Monday, September 4, 2023
These statuesque trees have long defined the Swiss landscape. Yet, the towering cherry, apple, and pear trees are now increasingly at risk. From a thriving population of 15 million in 1950, today barely two million remain. The shift towards more economically viable, smaller tree varieties is a significant factor. These shorter trees are simpler to maintain and can be shielded from threats like hail and birds using nets, a protection method unsuitable for their taller counterparts.
Cherry Vinegar Fly's Alarming Impact on Cherry Yield
Protective nets might deter the devastating cherry vinegar fly (Drosophila suzukii), one of the towering trees' most formidable adversaries.

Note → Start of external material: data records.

(** A detection that returns has searched all there was to search. *)
Lemma detect_Return_search_ends fuel cur origin h h' :
  Root_resolved (root h) ->
  _detectCircularReference fuel cur origin h = (Return tt, h') ->
  search_ends (root h) origin fuel cur = true.
Proof.
  intros Hg. revert cur h'. induction fuel as [|fuel IH]; intros cur h'; [done|].
  rewrite run_detect_S by done. simpl.
  destruct (refers_to (root h) origin cur); [done|]. simpl.
  induction (fields (root h) cur) as [|f fs IHfs]; [done|].
  rewrite run_for_of_cons. cbv beta. simpl.
  destruct (Field.resolvedType f) as [[t|en]|]; [|by apply IHfs..].
  pose proof (detect_heap fuel t origin h Hg) as Hheap.
  destruct (_detectCircularReference fuel t origin h) as [[[]|e|] h1] eqn:Hrun; [|done..].
  simpl in Hheap. subst h1. intros Hrest.
  by rewrite (IH t h Hrun), (IHfs Hrest).
Qed.

(** And a detection that throws has found the requested type that way: the
    search that finds is the only way to the error. *)
Lemma detect_Throw_search_finds fuel cur origin h e h' :
  Root_resolved (root h) ->
  _detectCircularReference fuel cur origin h = (Throw e, h') ->
  search_finds (root h) origin fuel cur = true.
Proof.
  intros Hg. revert cur e h'. induction fuel as [|fuel IH]; intros cur e h'; [done|].
  rewrite run_detect_S by done. simpl.
  destruct (refers_to (root h) origin cur); [done|]. simpl.
  induction (fields (root h) cur) as [|f fs IHfs]; [done|].
  rewrite run_for_of_cons. cbv beta. simpl.
  destruct (Field.resolvedType f) as [[t|en]|]; [|by apply IHfs..].
  pose proof (detect_heap fuel t origin h Hg) as Hheap.
  destruct (_detectCircularReference fuel t origin h) as [[[]|e1|] h1] eqn:Hrun; [| |done].
  - simpl in Hheap. subst h1. intros Hrest.
    rewrite (detect_Return_search_ends fuel t origin h h Hg Hrun), (IHfs Hrest).
    by rewrite orb_true_r.
  - intros _. by rewrite (IH t e1 h1 Hrun).
Qed.

(** A bounded search on a cycle through the requested type finds it. *)
Lemma search_ends_finds g d cur origin :
  Root_resolved g ->
  tc (contains g) cur origin ->
  search_ends g origin d cur = true ->
  search_finds g origin d cur = true.
Proof.
  intros Hg Hpath Hends. set (h := mkHeap g ∅).
  destruct (detect_total d d cur origin h Hg Hends ltac:(lia)) as [Hret | Hthrow].
  - by destruct (detect_Return_no_path d cur origin h h Hg Hret).
  - by apply (detect_Throw_search_finds d cur origin h _ h Hg Hthrow).
Qed.

End Finds.

Ltac by_computation := apply (bool_decide_unpack _); vm_compute; exact I.

(** * Main results *)

(** ** C1: circular references through the requested type *)

(** C1, as amended.  When the requested type is not in the cache yet and
    the search for it gets to a type that has a field typed as the requested
    type (the type itself has such a field, or, with the message-typed
    fields followed in declaration order, the search below one of them gets
    to such a type and the search below each one before it ends),
    [_convertMessageType] throws [CircularReference] naming the requested
    type, whichever type carries the back-edge, before any column is built:
    the heap, cache included, is as it was.  The search gets there only if
    the requested type is reachable from itself ([detect_Throw_path]), it is
    the only way to the error ([detect_Throw_search_finds]), and it gets
    there whenever the requested type is reachable from itself and no chain
    of message-typed fields runs on for ever ([search_ends_finds]). *)
Theorem convertMessageType_circular_reference
    {lib : Protobufjs} {contract : ProtobufjsContract lib}
    (typeMapping : gmap string GlueType) (d fuel : nat) (origin : string) (h : Heap) :
  Root_resolved (root h) ->
  _processedMessages h !! origin = None ->
  search_finds (root h) origin d origin = true ->
  d < fuel ->
  _convertMessageType typeMapping fuel origin h = (Throw (CircularReference origin), h).
Proof.
  intros Hg Hmiss Hfinds Hfuel. destruct fuel as [|fuel]; [lia|].
  rewrite run_convertMessageType_S by done.
  by rewrite (detect_finds d fuel origin origin h Hg Hfinds ltac:(lia)).
Qed.

(** [Order] is reachable from itself through [Customer], the first field of
    [Order]; behind it, [Audit] and [Entry] hold each other, so that no
    bound holds for every chain from [Order]. *)
Lemma convertMessageType_circular_reference_witness :
  let h := constructor_heap Examples.back_edge_before_cycle in
  Root_resolved (root h) /\
  _processedMessages h !! ".Order" = None /\
  search_finds (root h) ".Order" 2 ".Order" = true /\
  2 < 3 /\
  _convertMessageType (lib := Examples.protobufjs) DEFAULT_TYPE_MAPPING 3 ".Order" h =
    (Throw (CircularReference ".Order"), h).
Proof.
  assert (Root_resolved Examples.back_edge_before_cycle) as Hg by by_computation.
  assert (search_finds Examples.back_edge_before_cycle ".Order" 2 ".Order" = true)
    as Hfinds by (vm_compute; reflexivity).
  assert (2 < 3) as Hfuel by lia.
  exact (conj Hg (conj eq_refl (conj Hfinds (conj Hfuel
           (convertMessageType_circular_reference (lib := Examples.protobufjs)
              DEFAULT_TYPE_MAPPING 2 3 ".Order"
              (constructor_heap Examples.back_edge_before_cycle)
              Hg eq_refl Hfinds Hfuel))))).
Defined.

First identified in Switzerland in 2011, this Southeast Asian native infests fruits, rendering them unsellable. Martin Heller of the 'Hochstamm Suisse' association reveals, «The cherry vinegar fly is responsible for a staggering 99% loss in the cherry harvest.» Lukas Seehausen, an expert on fruit flies at the Cabi research institute in Delsberg, adds, «The situation has become so dire that many tall tree cultivators contemplate quitting.» This sentiment is evident in the Basel cherry region, where numerous cherry trees have already been felled.
The pressing nature of this issue has prompted «Hochstamm Suisse' to seek immediate interventions from the government. Beneficial organisms that counter the cherry vinegar fly are among the solutions under consideration. A promising contender is a type of parasitic wasp, introduced to the region by Martin Seehausen of CABI. Imported from Asia with proper authorization, these wasps lay their eggs inside the cherry vinegar fly larvae. As Seehausen elucidated to SRF, «Instead of the fly, it's the parasitic wasp that ultimately emerges.» When asked if introducing another species is wise, Seehausen assures that their extensive testing indicates minimal risk.
Nonetheless, this remains an initial trial approved by both CABI and Agroscope. Until more sustainable solutions are found, approved pesticides remain the primary defense for tall tree growers against these pests and the looming threat of tree removal.
Ecological Importance of Tall Trees
Tall tree fruits, though often too diminutive for direct consumption, are perfect for crafting products like cider, pear syrup, jams, or fruit brandies. While less lucrative than standard fruit production, these trees' ecological significance is undeniable. They are biodiversity hotspots, providing sanctuary for a myriad of birds, insects, and wildlife. Beyond that, their majestic presence beautifies the Swiss landscape.
Banking Sustainability Initiatives Pose Biodiversity Concerns
While tall tree fruits may not be ideal as table fruit due to their size, they are prime for various productions, notably fruit brandy. However, with banks such as the Aargau Cantonal Bank refraining from supporting hard liquor production in line with their sustainability commitments, the future of these tall trees hangs in the balance. The Association of Aargau Fruit Producers (VAOP) stresses that such strategies, although well-intended, inadvertently risk biodiversity. These tall trees not only beautify landscapes but also serve as crucial habitats for birds and diverse insect species.